§ **WORK INSTRUCTIONS**: Go through the records and show each line where the word "query" occurs.

"""

(** The code the suppliers listing writes for the id [n], [n] below [2^53]
    (an integer a double holds exactly), given back to the lookup by code,
    finds the supplier of id [n] and is answered with that very code: the
    answer is 500, 404, or 200 with [id] [n] and the [codigo] that was
    asked for. *)
Theorem proveedor_ida_y_vuelta (req : Req) (w : Mundo) (n : N)
    (codigo : string) :
  (n < 2 ^ 53)%N ->
  codigo_sintetico "PROV" (VNum (Z.of_N n)) = Ok codigo ->
  param "codigo" (params req) = Some codigo ->
  let r := ultima (fst (obtenerProveedorPorCodigo P req w)) in
  let datos := campos (prop "datos" (campos (cuerpo r))) in
  codigoHTTP r = 500
  \/ codigoHTTP r = 404
  \/ (codigoHTTP r = 200
      /\ prop "id" datos = VNum (Z.of_N n)
      /\ prop "codigo" datos = VStr codigo).
Proof.
  intros Hb Hs Hp r datos.
  destruct (whereClause_codigo_sintetico n Hb) as [c' [Hs' Hw]].
  assert (c' = codigo) as -> by congruence.
  assert (presente (param "codigo" (params req)) = Some codigo) as Hc.
  { rewrite Hp. revert Hs. unfold codigo_sintetico. rewrite toString_id.
    intros H. injection H as <-. reflexivity. }
  destruct (obtenerProveedorPorCodigo_forma P req w _ Hc) as [_ Hu].
  cbv zeta in Hu. rewrite Hw in Hu. unfold datos, r. rewrite Hu. clear Hu.
  destruct (falla w _ _); [left; reflexivity|]. right.
  match goal with
  | |- context [find ?p ?l] => destruct (find p l) as [f|] eqn:E
  end; [|left; reflexivity].
  apply find_some in E. destruct E as [_ Hf].
  apply cumple_dos in Hf; [|discriminate]. destruct Hf as [H1 _].
  apply igual_estricto_num in H1.
  unfold formatear_proveedor. rewrite H1, Hs.
  right. split; [reflexivity|]. cbn. auto.
Qed.

End BusquedasPropiedades.

Lemma material_por_codigo_ejemplo :
  let req := mkReq [("codigo", "M-03")] [] in
  param "codigo" (params req) = Some "M-03"
  /\ ultima (fst (ControladorMantenedores.obtenerMaterialPorCodigo
                    Referencia.plataforma req Referencia.mundo))
     = sobre_error 404 "Material con código M-03 no encontrado"
         "RECURSO_NO_ENCONTRADO".
Proof.
  intros req. split; [reflexivity|].
  destruct (material_por_codigo Referencia.plataforma req Referencia.mundo
              "M-03" eq_refl) as [H|[[H _]|[H _]]].
  - discriminate H.
  - exact H.
  - discriminate H.
Defined.

Lemma proveedor_por_codigo_activo_ejemplo :
  let req := mkReq [("codigo", "frutas")] [] in
  presente (param "codigo" (params req)) = Some "frutas"
  /\ ultima (fst (ControladorMantenedores.obtenerProveedorPorCodigo
                    Referencia.plataforma req Referencia.mundo))
     = sobre_error 404 "Proveedor con código frutas no encontrado"
         "RECURSO_NO_ENCONTRADO".
Proof.
  intros req. split; [reflexivity|].
  destruct (proveedor_por_codigo_activo Referencia.plataforma req
              Referencia.mundo "frutas" eq_refl) as [H|[H|[H _]]].
  - discriminate H.
  - exact H.
  - discriminate H.
Defined.

Lemma proveedor_por_digitos_ejemplo :
  let req := mkReq [("codigo", "PROV0012")] [] in
  solo_digitos "0012" = true
  /\ (valor_decimal "0012" < 2 ^ 53)%N
  /\ param "codigo" (params req) = Some ("PROV" ++ "0012")
  /\ traza (fst (ControladorMantenedores.obtenerProveedorPorCodigo
                   Referencia.plataforma req Referencia.mundo))
     = [mkConsulta proveedores findFirst
          [("id", igual (VNum 12)); ("activo", igual (VBool true))]
          (Some ["id"; "title"; "activo"]) []].
Proof.
  intros req. split; [reflexivity|]. split; [reflexivity|].
  split; [reflexivity|].
  exact (proj1 (proveedor_por_digitos Referencia.plataforma req
                  Referencia.mundo "0012" eq_refl eq_refl eq_refl)).
Defined.

Lemma proveedor_ida_y_vuelta_ejemplo :
  let req := mkReq [("codigo", "PROV007")] [] in
  let r := ultima (fst (ControladorMantenedores.obtenerProveedorPorCodigo
                          Referencia.plataforma req Referencia.mundo)) in
  (7 < 2 ^ 53)%N
  /\ ControladorMantenedores.codigo_sintetico "PROV" (VNum (Z.of_N 7)) = Ok "PROV007"
  /\ param "codigo" (params req) = Some "PROV007"
  /\ prop "codigo" (campos (prop "datos" (campos (cuerpo r)))) = VStr "PROV007".
Proof.
  intros req r. split; [reflexivity|]. split; [reflexivity|].
  split; [reflexivity|].
  destruct (proveedor_ida_y_vuelta Referencia.plataforma req Referencia.mundo
              7 "PROV007" eq_refl eq_refl eq_refl) as [H|[H|[_ [_ H]]]].
  - discriminate H.
  - discriminate H.
  - exact H.
Defined.

(** ** Locations by plant *)

Section PorPlanta.

Import ControladorMantenedores.

Variable P : Plataforma.

Lemma cumple_planta (u : string) (b : bool) (f : fila) :
  cumple P [("planta", igual (VStr u)); ("activo", igual (VBool b))] f = true ->
  prop "planta" f = VStr u /\ prop "activo" f = VBool b.
Proof.
  unfold cumple, cumple_filtro. cbn [forallb fst snd].
  rewrite andb_true_r, andb_true_iff, igual_estricto_bool, igual_estricto_cadena.
  auto.
Qed.

(** The locations of the plant [planta], [planta] being present and not
    empty: one [findMany] on the upper-cased plant and the [activo] asked
    for, and then a 500 or a 200 whose message names the upper-cased plant
    and whose elements all have that plant and that [activo].  This on a
    platform whose sort returns only rows it was given. *)
Theorem ubicaciones_por_planta (req : Req) (w : Mundo) (planta : string) :
  ordenar_conserva_filas P ->
  presente (param "planta" (params req)) = Some planta ->
  let b := pide_activos (prop "activo" (query req)) in
  let w' := fst (obtenerUbicacionesPorPlanta P req w) in
  let r := ultima w' in
  traza w'
  = (traza w
     ++ [mkConsulta ubicacion findMany
           [("planta", igual (VStr (toUpperCase P planta)));
            ("activo", igual (VBool b))]
           (Some ["id"; "title"; "bodega_deposito"; "planta"; "activo"])
           [("bodega_deposito", asc); ("title", asc)]])%list
  /\ (codigoHTTP r = 500
      \/ (codigoHTTP r = 200
          /\ prop "mensaje" (campos (cuerpo r))
             = VStr ("Ubicaciones de planta " ++ toUpperCase P planta
                     ++ " obtenidas exitosamente")
          /\ Forall (fun d =>
                       prop "planta" (campos d) = VStr (toUpperCase P planta)
                       /\ prop "activo" (campos d) = VBool b)
                    (elementos (prop "datos" (campos (cuerpo r)))))).
Proof.
  intros HP Hp b w' r. unfold r, w', obtenerUbicacionesPorPlanta, findMany_, en_error.
  unfold intentar, bind, emitir, leer, elevar, console_error, responder.
  cbv beta zeta. rewrite Hp, es_activo_pide. fold b.
  match goal with
  | |- context [falla w ?n ?c] => set (c0 := c); destruct (falla w n c0)
  end.
  - split; [reflexivity|]. left. ver_ultima. reflexivity.
  - cbn [fst snd tablas falla traza consola res].
    change (efecto P c0 (tablas w)) with (tablas w).
    destruct (mapear formatear_ubicacion (filas_de P (tablas w) c0))
      as [ds|e] eqn:E; cbn [fst snd traza]; (split; [reflexivity|]).
    + right. ver_ultima. split; [reflexivity|]. split; [reflexivity|].
      cbn. apply Forall_forall. intros d Hd.
      destruct (mapear_origen _ _ _ _ E Hd) as [x [Hx Hf]].
      apply activo_formatear_ubicacion in Hf. destruct Hf as [Ha Hl].
      destruct (filas_de_origen P _ _ _ HP Hx) as [f [_ [Hc Ex]]].
      unfold c0 in Hc, Ex. cbn [where_ select_] in Hc, Ex. subst x.
      apply cumple_planta in Hc. destruct Hc as [H1 H2].
      rewrite Hl, Ha, !prop_proyectar by reflexivity. auto.
    + left. ver_ultima. reflexivity.
Qed.

(** Two requests for the locations of a plant whose plants have the same
    upper case, and whose query strings are the same, are served alike:
    the same run in the same world. *)
Theorem ubicaciones_por_planta_mayusculas (req1 req2 : Req) (w : Mundo)
    (p1 p2 : string) :
  presente (param "planta" (params req1)) = Some p1 ->
  presente (param "planta" (params req2)) = Some p2 ->
  toUpperCase P p1 = toUpperCase P p2 ->
  query req1 = query req2 ->
  obtenerUbicacionesPorPlanta P req1 w = obtenerUbicacionesPorPlanta P req2 w.
Proof.
  intros H1 H2 Hu Hq. unfold obtenerUbicacionesPorPlanta.
  cbv zeta. rewrite H1, H2, Hu, Hq. reflexivity.
Qed.

End PorPlanta.

Lemma ubicaciones_por_planta_ejemplo :
  let req := mkReq [("planta", "rancagua")] [] in
  ordenar_conserva_filas Referencia.plataforma
  /\ presente (param "planta" (params req)) = Some "rancagua"
  /\ traza (fst (ControladorMantenedores.obtenerUbicacionesPorPlanta
                   Referencia.plataforma req Referencia.mundo))
     = [mkConsulta ubicacion findMany
          [("planta", igual (VStr "RANCAGUA")); ("activo", igual (VBool true))]
          (Some ["id"; "title"; "bodega_deposito"; "planta"; "activo"])
          [("bodega_deposito", asc); ("title", asc)]].
Proof.
  intros req. split; [exact plataforma_conserva_filas|].
  split; [reflexivity|].
  exact (proj1 (ubicaciones_por_planta Referencia.plataforma req
                  Referencia.mundo "rancagua" plataforma_conserva_filas
                  eq_refl)).
Defined.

"""

§ **EXERCISE ANSWER**:
  let b := pide_activos (prop "activo" (query req)) in
    upper case, and whose query strings are the same, are served alike:
  query req1 = query req2 ->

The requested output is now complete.